#### WHAT THE EXERCISE ASKS:
Lines to restate from the data below: from the one containing "terminating newline. *)" to the one containing "if (ord c =? 10)%N", both included. Give them again exactly, and only them.

#### GIVEN INFORMATION:
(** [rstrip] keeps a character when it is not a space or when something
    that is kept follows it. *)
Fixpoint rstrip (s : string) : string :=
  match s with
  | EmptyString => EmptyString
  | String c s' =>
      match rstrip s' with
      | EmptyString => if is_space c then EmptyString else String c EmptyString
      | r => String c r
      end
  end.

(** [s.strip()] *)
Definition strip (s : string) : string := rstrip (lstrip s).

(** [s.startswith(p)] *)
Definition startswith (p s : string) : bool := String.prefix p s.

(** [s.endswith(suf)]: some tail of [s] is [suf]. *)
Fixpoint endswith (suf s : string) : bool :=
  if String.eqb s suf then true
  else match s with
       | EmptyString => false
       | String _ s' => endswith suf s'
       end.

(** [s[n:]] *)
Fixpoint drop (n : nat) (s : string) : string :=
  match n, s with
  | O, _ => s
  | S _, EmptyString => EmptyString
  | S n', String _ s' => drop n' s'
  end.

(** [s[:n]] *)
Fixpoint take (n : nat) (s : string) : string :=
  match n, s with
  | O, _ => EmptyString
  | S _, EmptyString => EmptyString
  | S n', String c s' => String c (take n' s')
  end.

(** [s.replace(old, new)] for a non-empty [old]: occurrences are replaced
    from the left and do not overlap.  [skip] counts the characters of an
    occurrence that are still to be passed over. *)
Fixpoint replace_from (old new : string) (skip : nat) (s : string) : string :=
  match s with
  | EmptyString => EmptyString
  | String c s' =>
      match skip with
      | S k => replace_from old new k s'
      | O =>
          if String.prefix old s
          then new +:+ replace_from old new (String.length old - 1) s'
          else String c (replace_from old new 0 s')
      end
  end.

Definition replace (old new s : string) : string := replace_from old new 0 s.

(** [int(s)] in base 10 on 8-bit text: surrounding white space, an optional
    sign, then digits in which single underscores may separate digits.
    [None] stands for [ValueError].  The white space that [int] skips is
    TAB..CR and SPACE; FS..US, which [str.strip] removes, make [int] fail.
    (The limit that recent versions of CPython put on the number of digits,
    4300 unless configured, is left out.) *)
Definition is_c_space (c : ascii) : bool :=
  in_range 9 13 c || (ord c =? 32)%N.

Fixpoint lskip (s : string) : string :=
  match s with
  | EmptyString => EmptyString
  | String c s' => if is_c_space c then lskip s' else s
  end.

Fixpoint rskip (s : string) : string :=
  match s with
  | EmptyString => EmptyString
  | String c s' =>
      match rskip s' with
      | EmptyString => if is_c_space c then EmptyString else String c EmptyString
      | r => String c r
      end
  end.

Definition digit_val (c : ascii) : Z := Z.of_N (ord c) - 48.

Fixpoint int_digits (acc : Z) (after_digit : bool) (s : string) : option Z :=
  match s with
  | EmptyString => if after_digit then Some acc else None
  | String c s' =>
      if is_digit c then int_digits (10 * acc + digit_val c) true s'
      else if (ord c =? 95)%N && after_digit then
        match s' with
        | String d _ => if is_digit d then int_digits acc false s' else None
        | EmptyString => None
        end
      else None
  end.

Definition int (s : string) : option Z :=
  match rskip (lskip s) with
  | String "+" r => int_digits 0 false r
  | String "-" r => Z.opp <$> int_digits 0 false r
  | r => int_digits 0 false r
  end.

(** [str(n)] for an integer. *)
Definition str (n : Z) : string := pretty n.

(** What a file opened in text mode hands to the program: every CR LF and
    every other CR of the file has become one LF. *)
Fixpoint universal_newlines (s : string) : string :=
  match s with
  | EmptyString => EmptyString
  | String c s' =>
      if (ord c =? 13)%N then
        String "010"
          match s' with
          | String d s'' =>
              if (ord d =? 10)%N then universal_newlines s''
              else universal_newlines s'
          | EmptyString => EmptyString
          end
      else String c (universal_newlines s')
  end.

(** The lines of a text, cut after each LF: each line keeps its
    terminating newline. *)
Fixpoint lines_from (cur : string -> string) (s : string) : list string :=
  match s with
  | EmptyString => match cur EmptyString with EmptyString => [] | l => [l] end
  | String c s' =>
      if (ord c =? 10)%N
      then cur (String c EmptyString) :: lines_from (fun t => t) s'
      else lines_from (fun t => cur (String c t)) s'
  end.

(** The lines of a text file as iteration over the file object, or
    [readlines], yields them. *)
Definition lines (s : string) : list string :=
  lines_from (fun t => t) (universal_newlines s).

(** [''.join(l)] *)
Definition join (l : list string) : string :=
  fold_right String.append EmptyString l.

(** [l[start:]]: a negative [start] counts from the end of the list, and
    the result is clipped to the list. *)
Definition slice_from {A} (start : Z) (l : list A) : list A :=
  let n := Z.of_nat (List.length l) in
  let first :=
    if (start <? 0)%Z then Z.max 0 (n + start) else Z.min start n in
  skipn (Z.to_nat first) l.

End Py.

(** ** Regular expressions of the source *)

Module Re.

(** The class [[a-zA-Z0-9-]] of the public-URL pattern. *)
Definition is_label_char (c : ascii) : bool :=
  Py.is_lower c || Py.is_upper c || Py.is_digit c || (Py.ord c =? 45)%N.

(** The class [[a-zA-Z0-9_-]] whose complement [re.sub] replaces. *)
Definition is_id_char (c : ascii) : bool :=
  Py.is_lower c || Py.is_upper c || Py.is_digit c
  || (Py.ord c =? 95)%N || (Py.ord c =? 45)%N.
* * *
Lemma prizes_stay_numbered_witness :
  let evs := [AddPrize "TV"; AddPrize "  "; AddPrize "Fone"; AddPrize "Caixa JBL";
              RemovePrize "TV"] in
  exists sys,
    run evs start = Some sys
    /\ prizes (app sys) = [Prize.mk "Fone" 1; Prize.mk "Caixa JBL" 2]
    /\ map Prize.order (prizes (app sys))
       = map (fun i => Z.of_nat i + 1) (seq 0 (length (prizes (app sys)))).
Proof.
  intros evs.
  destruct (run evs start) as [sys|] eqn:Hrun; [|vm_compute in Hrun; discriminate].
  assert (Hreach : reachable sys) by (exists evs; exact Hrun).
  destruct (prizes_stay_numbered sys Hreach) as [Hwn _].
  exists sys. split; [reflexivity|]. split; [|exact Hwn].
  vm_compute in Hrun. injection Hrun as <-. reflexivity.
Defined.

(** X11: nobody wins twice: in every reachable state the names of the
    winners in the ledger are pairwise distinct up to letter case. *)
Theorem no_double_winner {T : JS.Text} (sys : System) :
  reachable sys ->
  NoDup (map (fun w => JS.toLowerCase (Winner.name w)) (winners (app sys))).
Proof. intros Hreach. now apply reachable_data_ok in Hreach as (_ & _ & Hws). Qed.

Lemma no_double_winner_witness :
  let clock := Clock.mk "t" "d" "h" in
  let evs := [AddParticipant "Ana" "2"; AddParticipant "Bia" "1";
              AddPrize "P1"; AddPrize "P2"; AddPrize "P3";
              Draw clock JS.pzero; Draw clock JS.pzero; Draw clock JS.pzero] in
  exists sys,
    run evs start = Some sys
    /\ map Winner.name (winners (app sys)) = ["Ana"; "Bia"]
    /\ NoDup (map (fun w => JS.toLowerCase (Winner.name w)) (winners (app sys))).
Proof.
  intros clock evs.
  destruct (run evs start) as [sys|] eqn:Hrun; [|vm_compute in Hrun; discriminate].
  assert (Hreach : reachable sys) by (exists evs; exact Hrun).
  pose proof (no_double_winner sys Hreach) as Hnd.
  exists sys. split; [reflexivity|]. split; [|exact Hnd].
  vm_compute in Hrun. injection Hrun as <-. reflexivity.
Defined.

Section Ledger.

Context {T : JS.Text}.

#### TASK RESULT:
    terminating newline. *)
Fixpoint lines_from (cur : string -> string) (s : string) : list string :=
  match s with
  | EmptyString => match cur EmptyString with EmptyString => [] | l => [l] end
  | String c s' =>
      if (ord c =? 10)%N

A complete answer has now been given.